◆ ASSIGNMENT:
Restate the data that follows exactly as it stands, beginning with the first line and ending with the line that contains "container by calling".

'''

(** * Dictionary (src/Dictionary.ts): a shallow embedding and its properties

    The class stores user data as own properties of the instance itself
    ([this[key] = value]), next to one non-enumerable own property
    [__private__] that holds the key cache.  The embedding therefore models
    the part of JavaScript's object semantics the class relies on: own
    properties in creation order, the prototype chain that supplies the
    methods, [Object.keys], [for ... in], strict and loose equality with
    [false], and the host's deferred-task queue ([process.nextTick]).

    Conventions.
    - The file is an ES module, hence strict code: a failed assignment or a
      failed [delete] throws a TypeError.
    - Class semantics of ES2015: methods live on [Dictionary.prototype] and
      are not enumerable; the field declaration [__private__:DictionaryInner]
      emits no code, so [Object.defineProperty] in the constructor creates
      the property non-enumerable, non-writable and non-configurable.
    - Keys are [null], [undefined] or strings; numbers are integer valued;
      a string is a sequence of code units below 256.
    - A callback is a closure with a state of its own.  It acts on the
      container by calling its methods, and does not catch what they throw.
    - An array returned by [getKeys()] is not modified by its receiver.
    - What a call does when it goes through a function value stored under
      the name of a member, or through a replaced prototype, is outside the
      embedding: such a call ends as [Unmodelled], and the statements about
      sequences of calls exclude by hypothesis the sequences that store a
      function under the name of a member. *)

From Stdlib Require Import List String Ascii Bool Arith ZArith NArith Lia.
From Stdlib Require Import DecimalString Permutation.
Import ListNotations.

Local Open Scope string_scope.
Local Open Scope list_scope.

(** ** JavaScript values *)

(** Objects a program can get hold of through a Dictionary. *)
Inductive JsObj : Type :=
| OInner                      (* the record held by [__private__] of the instance at
                                 hand, as a reference: its fields are not part
                                 of the value *)
| OPrototype                  (* [Dictionary.prototype] *)
| OFunction (name : string)   (* the function found under [name] on the prototype chain *)
| OPlain (id : nat).          (* a plain, non-callable object of the caller,
                                 without properties of its own, hence with the
                                 default [valueOf]/[toString] *)

Inductive JsVal : Type :=
| VUndefined
| VNull
| VBool (b : bool)
| VNum (z : Z)
| VStr (s : string)
| VObj (o : JsObj).

Inductive JsKey : Type :=
| KNull
| KUndefined
| KStr (s : string).

(** ToPropertyKey. *)
Definition ToPropertyKey (key : JsKey) : string :=
  match key with
  | KNull => "null"
  | KUndefined => "undefined"
  | KStr s => s
  end.

Definition callable (v : JsVal) : bool :=
  match v with
  | VObj (OFunction _) => true
  | _ => false
  end.

Definition is_object (v : JsVal) : bool :=
  match v with
  | VObj _ => true
  | _ => false
  end.

(** ** Strings *)

(** [hay.indexOf(needle)]: the position of the first occurrence, or -1. *)
Definition indexOf (hay needle : string) : Z :=
  match String.index 0 needle hay with
  | Some n => Z.of_nat n
  | None => (-1)%Z
  end.

Definition digit_of (c : ascii) : option N :=
  let n := N_of_ascii c in
  if ((48 <=? n) && (n <=? 57))%N then Some (n - 48)%N else None.

Definition is_digit (c : ascii) : bool :=
  match digit_of c with Some _ => true | None => false end.

(** Value of a run of decimal digits, most significant first. *)
Fixpoint digits_value (acc : N) (cs : list ascii) : option N :=
  match cs with
  | [] => Some acc
  | c :: cs' =>
      match digit_of c with
      | Some d => digits_value (10 * acc + d)%N cs'
      | None => None
      end
  end.

(** An array index is a canonical numeric string below 2^32 - 1; such keys
    are enumerated first, in ascending numeric order. *)
Definition array_index (s : string) : option N :=
  match list_ascii_of_string s with
  | [] => None
  | c :: cs =>
      if (N_of_ascii c =? 48)%N && negb (Nat.eqb (List.length cs) 0) then None
      else match digits_value 0 (c :: cs) with
           | Some n => if (n <? 4294967295)%N then Some n else None
           | None => None
           end
  end.

(** The decimal rendering of an array position ([for ... in] over an array
    yields its positions as strings). *)
Definition index_string (i : nat) : string :=
  NilZero.string_of_uint (Nat.to_uint i).

(** ** Equality with [false] *)

(** [v === false]. *)
Definition strict_eq_false (v : JsVal) : bool :=
  match v with
  | VBool false => true
  | _ => false
  end.

(** WhiteSpace and LineTerminator code units below 256. *)
Definition is_space (c : ascii) : bool :=
  let n := nat_of_ascii c in
  Nat.eqb n 9 || Nat.eqb n 10 || Nat.eqb n 11 || Nat.eqb n 12
  || Nat.eqb n 13 || Nat.eqb n 32 || Nat.eqb n 160.

Fixpoint drop_space (cs : list ascii) : list ascii :=
  match cs with
  | c :: cs' => if is_space c then drop_space cs' else cs
  | [] => []
  end.

Definition trim (cs : list ascii) : list ascii :=
  rev (drop_space (rev (drop_space cs))).

(** Leading run of characters accepted by [p], and the rest. *)
Fixpoint span (p : ascii -> bool) (cs : list ascii) : list ascii * list ascii :=
  match cs with
  | c :: cs' =>
      if p c then let (a, b) := span p cs' in (c :: a, b) else ([], cs)
  | [] => ([], [])
  end.

(** What StringToNumber makes of a string, as far as comparing with zero
    needs it: not a number, infinite, or the decimal [m * 10^e]. *)
Inductive StrNum : Type :=
| SNaN
| SInfinity
| SDecimal (m : N) (e : Z).

Definition all_digits_value (cs : list ascii) : N :=
  match digits_value 0 cs with Some n => n | None => 0%N end.

(** ExponentPart, when present: [e] or [E], an optional sign, digits. *)
Definition parse_exponent (cs : list ascii) : option Z :=
  match cs with
  | [] => Some 0%Z
  | c :: cs1 =>
      if Ascii.eqb c "e" || Ascii.eqb c "E" then
        let (neg, cs2) :=
          match cs1 with
          | s :: r => if Ascii.eqb s "-" then (true, r)
                      else if Ascii.eqb s "+" then (false, r) else (false, cs1)
          | [] => (false, cs1)
          end in
        match cs2 with
        | [] => None
        | _ => match digits_value 0 cs2 with
               | Some n => Some (if neg then (- Z.of_N n)%Z else Z.of_N n)
               | None => None
               end
        end
      else None
  end.

(** StrUnsignedDecimalLiteral. *)
Definition parse_unsigned_decimal (cs : list ascii) : StrNum :=
  if list_eq_dec ascii_dec cs (list_ascii_of_string "Infinity") then SInfinity
  else
    let (ip, r1) := span is_digit cs in
    let (fp, r2) :=
      match r1 with
      | c :: r => if Ascii.eqb c "." then span is_digit r else ([], r1)
      | [] => ([], r1)
      end in
    match ip ++ fp with
    | [] => SNaN
    | ds => match parse_exponent r2 with
            | Some e => SDecimal (all_digits_value ds) (e - Z.of_nat (List.length fp))
            | None => SNaN
            end
    end.

Definition radix_digit (radix : N) (c : ascii) : option N :=
  let n := N_of_ascii c in
  let d :=
    if ((48 <=? n) && (n <=? 57))%N then Some (n - 48)%N
    else if ((97 <=? n) && (n <=? 102))%N then Some (n - 87)%N
    else if ((65 <=? n) && (n <=? 70))%N then Some (n - 55)%N
    else None in
  match d with
  | Some v => if (v <? radix)%N then Some v else None
  | None => None
  end.

Fixpoint radix_value (radix acc : N) (cs : list ascii) : option N :=
  match cs with
  | [] => Some acc
  | c :: cs' =>
      match radix_digit radix c with
      | Some d => radix_value radix (radix * acc + d)%N cs'
      | None => None
      end
  end.

(** NonDecimalIntegerLiteral: [0x], [0o] or [0b] and at least one digit. *)
Definition parse_non_decimal (cs : list ascii) : option StrNum :=
  match cs with
  | z :: p :: ((_ :: _) as ds) =>
      if Ascii.eqb z "0" then
        let radix :=
          if Ascii.eqb p "x" || Ascii.eqb p "X" then Some 16%N
          else if Ascii.eqb p "o" || Ascii.eqb p "O" then Some 8%N
          else if Ascii.eqb p "b" || Ascii.eqb p "B" then Some 2%N
          else None in
        match radix with
        | Some r => Some match radix_value r 0 ds with
                         | Some n => SDecimal n 0
                         | None => SNaN
                         end
        | None => None
        end
      else None
  | _ => None
  end.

'''

◆ COMPLETED TASK:
(** * Dictionary (src/Dictionary.ts): a shallow embedding and its properties

    The class stores user data as own properties of the instance itself
    ([this[key] = value]), next to one non-enumerable own property
    [__private__] that holds the key cache.  The embedding therefore models
    the part of JavaScript's object semantics the class relies on: own
    properties in creation order, the prototype chain that supplies the
    methods, [Object.keys], [for ... in], strict and loose equality with
    [false], and the host's deferred-task queue ([process.nextTick]).

    Conventions.
    - The file is an ES module, hence strict code: a failed assignment or a
      failed [delete] throws a TypeError.
    - Class semantics of ES2015: methods live on [Dictionary.prototype] and
      are not enumerable; the field declaration [__private__:DictionaryInner]
      emits no code, so [Object.defineProperty] in the constructor creates
      the property non-enumerable, non-writable and non-configurable.
    - Keys are [null], [undefined] or strings; numbers are integer valued;
      a string is a sequence of code units below 256.
    - A callback is a closure with a state of its own.  It acts on the
      container by calling its methods, and does not catch what they throw.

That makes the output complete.